The city on the surface looks like it bleeds emo. It's common to see tattoos, band T shirts, and stretched ears. The fact that everyone here can ride a motorcycle only adds to the aesthetic. Many men have ear piercings and keep their hair long. There's live bands playing covers of Mr. Brightside and Hotel California at restaurants almost every night. Almost everyone can play the guitar; I have been serenaded by men singing and strumming chords while I ate meatball soup on the side of the street.

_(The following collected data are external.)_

(* ===== verification/CaStepFacts.v ===== *)
(** * Steps of a CA, command by command *)

From stdpp Require Import base gmap strings list pretty.
From S2P Require Import Prelude Rpki Roas Routes EventSourcing CaCerts CaEvents CaKeys CaChildren CaProducts CaClass CertAuth CertAuthCmds CaFacts CaCertFacts CaInvariant CaSteps.

(** Look up what an accepted command looked up. *)
Ltac known :=
  repeat match goal with
  | H : get_child _ _ = Ok _ |- _ => apply get_child_ok in H
  | H : ok_or ?o _ = Ok _ |- _ => destruct o eqn:?; simplify_eq/=
  | H : get_current_key _ = Ok _ |- _ => unfold get_current_key in H
  end.

Section commands.
Context `{PA : !PrefixApi, RP : !Rpki, CA : !CaApi, HO : !HashOrder}.
Context (config : Config) (now : Instant) (signer : Signer) `{SO : !SignerOk signer} `{RL : !ResourceLaws}.
Variable (ca : CertAuth).
Hypothesis Hinv : ca_inv ca.

(** ** Being a trust anchor or a parent *)

Lemma trust_anchor_make_goes uris rsync_uri evs :
  trust_anchor_make now signer ca uris rsync_uri = Ok evs → goes now ca (ev_details <$> evs).
Proof.
  unfold trust_anchor_make. case_match; [done|]. intros H'. inv_ok. simpl.
  eapply goes_cons; [done|]. apply goes_nil. apply insert_class_inv; [done|apply fresh_class_inv].
Qed.

Lemma child_add_goes child id_cert resources evs :
  child_add ca child id_cert resources = Ok evs → goes now ca (ev_details <$> evs).
Proof. unfold child_add. repeat case_match; try done. intros [= <-]. simpl. eapply goes_cons; [done|]. by apply goes_nil. Qed.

My first week in Indonesia I came across an Instagram post advertising Emo Nite Jakarta- an emo karaoke event with a live band and DJ set. I had seen similar events in Los Angeles but have always been to busy to go- this would be the perfect opportunity to see what all the hype was about and maybe meet some cool people. It as so surreal to hear songs from my teenage years played out loud, and I think other people felt the same way: girls beating their chest and singing their heart out, boys screaming and jumping up and down, and everyone hitting every note at the right time.

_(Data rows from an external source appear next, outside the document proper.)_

(* ===== verification/CaRoll.v ===== *)
(** * Lemmas on key rolls and on a parent and a child in step

    What the commands of a key roll do to a class; issuing, listing and asking again. *)

From stdpp Require Import base gmap strings list pretty.
From S2P Require Import Prelude Rpki Roas Routes EventSourcing CaCerts CaEvents CaKeys CaChildren CaProducts CaClass CertAuth CertAuthCmds CaFacts CaCertFacts CaInvariant CaSteps CaStepFacts.

Section roll.
Context `{PA : !PrefixApi, RP : !Rpki, CA : !CaApi, HO : !HashOrder}.

(** ** Accepted commands *)

(** The command is accepted and its events lead to a state. *)
Definition accepted_step (config : Config) (now : Instant) (signer : Signer) (ca : CertAuth) (cmd : CmdDet) (ca' : CertAuth)
    : Prop :=
  ∃ evs, ca_process_command config now signer ca cmd = Some (Ok evs) ∧ ca_apply_all now ca evs = Some ca'.

Lemma accepted_is_step config now signer ca cmd ca' :
  accepted_step config now signer ca cmd ca' → ca_step config now signer ca cmd = Some ca'.
Proof. intros (evs&Hp&Ha). unfold ca_step. by rewrite Hp. Qed.

(** ** One class among the events of all classes *)

Lemma own_effects l dss n rc :
  NoDup l.*1 → Forall2 (λ (nrc : string * ResourceClass) d, events_of nrc.1 d) l dss → (n, rc) ∈ l →
  ∃ d, ((n, rc), d) ∈ zip l dss ∧ ∀ rc0, class_effects (concat dss) n rc0 = class_effects d n rc0.
Proof.
  intros Hnd Hf. induction Hf as [|[m rcm] d l dss Hof Hf IH]; [by intros ?%elem_of_nil|].
  simpl in *. apply NoDup_cons in Hnd as [Hm Hnd]. intros [[= -> ->]|Hin]%elem_of_cons.
  - exists d. split; [by left|]. intros rc0. rewrite class_effects_app. destruct (class_effects d m rc0) as [rc1|]; [|done].
    simpl. apply class_effects_other. clear -Hm Hf.
    induction Hf as [|[m' rc'] d' l dss Hof Hf IH]; simpl; [constructor|]. simpl in *.
    apply not_elem_of_cons in Hm as [Hne Hm]. apply Forall_app. split; [|by apply IH].
    eapply Forall_impl; [exact Hof|]. simpl. intros e ->. congruence.
  - destruct (IH Hnd Hin) as (d'&Hd'&Heff). exists d'. split; [by right|]. intros rc0.
    rewrite class_effects_app, class_effects_other; [apply Heff|]. eapply Forall_impl; [exact Hof|]. simpl.
    intros e ->. intros [= ->]. apply Hm. apply list_elem_of_fmap. by exists (n, rc).
Qed.

(** What the events of all classes do to the class of a name. *)
Lemma apply_own now ca ca' l dss n rc :
  NoDup l.*1 → (∀ n rc, (n, rc) ∈ l → ca_resources ca !! n = Some rc) →
  Forall2 (λ (nrc : string * ResourceClass) d, class_goes nrc.1 nrc.2 d) l dss →
  ca_inv ca → apply_list now ca (concat dss) = Some ca' → (n, rc) ∈ l →
  ∃ d, ((n, rc), d) ∈ zip l dss ∧ ca_resources ca' !! n = class_effects d n rc ∧ same_rest ca ca'.
Proof.
  intros Hnd Hl Hf Hinv Hap Hin.
  destruct (own_effects l dss n rc) as (d&Hd&Heff); [done| |done|].
  { eapply Forall2_impl; [exact Hf|]. by intros [??] ? [??]. }
  exists d. split; [done|].
  assert (∀ n rc, ca_resources ca !! n = Some rc → ∃ rc', class_effects (concat dss) n rc = Some rc') as Hall.
  { intros m rcm Hm. destruct (decide (m ∈ l.*1)) as [([? rcl]&->&Hinm)%list_elem_of_fmap|Hout].
    - pose proof (Hl _ _ Hinm) as Hrcl. simplify_eq/=. edestruct concat_effects as (rc'&?&_); [done|done|done|eauto].
    - exists rcm. by eapply other_effects. }
  destruct (apply_class_events now ca (concat dss)) as (ca2&Hca2&Hrest&Hres).
  - apply Forall_concat. clear -Hl Hf. induction Hf as [|[m rcm] d l dss [Hof _] Hf IH]; [constructor|]. constructor.
    + eapply Forall_impl; [exact Hof|]. intros e He. exists m. split; [done|]. rewrite (Hl m rcm); [by eexists|by left].
    + apply IH. intros ???. apply Hl. by right.
  - intros m rcm Hm. destruct (Hall m rcm Hm) as [? ->]. done.
  - rewrite Hap in Hca2. injection Hca2 as <-. split; [|done]. rewrite Hres, (Hl _ _ Hin). simpl. apply Heff.
Qed.

Lemma one_own now ca ca' n rc d :
  ca_inv ca → ca_resources ca !! n = Some rc → class_goes n rc d → apply_list now ca d = Some ca' →
  ca_resources ca' !! n = class_effects d n rc ∧ same_rest ca ca'.
Proof.
  intros Hinv Hn Hd Hap. rewrite <-(app_nil_r d) in Hap. change (d ++ []) with (concat [d]) in Hap.
  destruct (apply_own now ca ca' [(n, rc)] [d] n rc) as (d'&Hin&?&?); [apply NoDup_singleton| | | | | |].
  - by intros ?? [= -> ->]%list_elem_of_singleton.
  - by apply Forall2_cons.
  - done.
  - done.
  - by left.
  - apply list_elem_of_singleton in Hin. by injection Hin as ->.
Qed.

Lemma loop_own now ca ca' (f : ResourceClass → KrillResult (list CaEvent)) st n rc :
  ca_inv ca → (∀ n rc d, class_inv n rc → f rc = Ok d → class_goes n rc d) →
  fold_each (λ st (nrc : string * ResourceClass), d ← f nrc.2; Ok (foldl (push_event ca) st d)) (ca_version ca, [])
    (hm_iter (ca_resources ca)) = Ok st →
  ca_apply_all now ca st.2 = Some ca' → ca_resources ca !! n = Some rc →
  ∃ d, f rc = Ok d ∧ ca_resources ca' !! n = class_effects d n rc ∧ same_rest ca ca'.
Proof.
  intros Hinv Hf Hst Hap Hn. rewrite apply_all_list in Hap.
  apply (push_loop ca (λ nrc, f nrc.2)) in Hst as (dss&Heq&Hds). rewrite Heq in Hap. simpl in Hap.
  assert (Forall2 (λ nrc d, class_goes nrc.1 nrc.2 d) (hm_iter (ca_resources ca)) dss) as Hgo.
  { assert (Forall (λ nrc, class_inv nrc.1 nrc.2) (hm_iter (ca_resources ca))) as Hall.
    { apply Forall_forall. intros [m rcm] Hin%elem_of_hm_iter. by apply Hinv. }
    clear Hap Heq. induction Hds as [|[m rcm] d l dss Hd Hds IH]; [constructor|]. apply Forall_cons in Hall as [? Hall].
    constructor; [by apply Hf|by apply IH]. }
  destruct (apply_own now ca ca' (hm_iter (ca_resources ca)) dss n rc) as (d&Hin&Hr&Hrest); try done.
  - apply NoDup_hm_keys.
  - intros m rcm. by rewrite elem_of_hm_iter.
  - by apply elem_of_hm_iter.
  - exists d. split; [|done]. clear -Hds Hin. induction Hds as [|[m rcm] e l dss He Hds IH]; [by apply elem_of_nil in Hin|].
    simpl in Hin. apply elem_of_cons in Hin as [[= <- <- <-]|Hin]; [done|by apply IH].
Qed.

(** ** The steps of a key roll *)

Section steps.
Context (config : Config) (now : Instant) (signer : Signer) `{SO : !SignerOk signer} `{RL : !ResourceLaws}.
Variable (ca ca' : CertAuth) (n : string) (rc : ResourceClass).
Hypothesis (Hinv : ca_inv ca) (Hn : ca_resources ca !! n = Some rc) (Hta : is_ta ca = false).

(** A class keeps its name and its parent while its keys change. *)
Definition class_rest (rc rc' : ResourceClass) : Prop :=
  rc_name rc' = rc_name rc ∧ rc_parent_handle rc' = rc_parent_handle rc ∧ rc_parent_rc_name rc' = rc_parent_rc_name rc
  ∧ rc_name_space rc' = rc_name_space rc.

But within that first half hour I lost my phone. I ran around the club in a panic trying to locate where I had left it, or see if it was on the floor anywhere. I asked a boy I had been standing near if he saw a bright red phone, he didn't speak any English but understood what I was asking for because of the panicked expression on my face and my hand in a shaka gesture held up to my ear. He pointed to the DJ booth at the front where a group of girls were standing- they had my phone. I thanked them a billion times and introduced myself. They turned out to be the CrowdSurfer Girls, the organization that had organized and put on the event. We followed each other on Instagram and became fast friends.
I met a lot of people that night that I regularly visit after work, get food with, or jam with acoustic guitars and drum boxes. It's crazy to think that I would find myself in a music studio in South Jakarta or in someone's backyard in South Tangerang connected through our shared passion for music.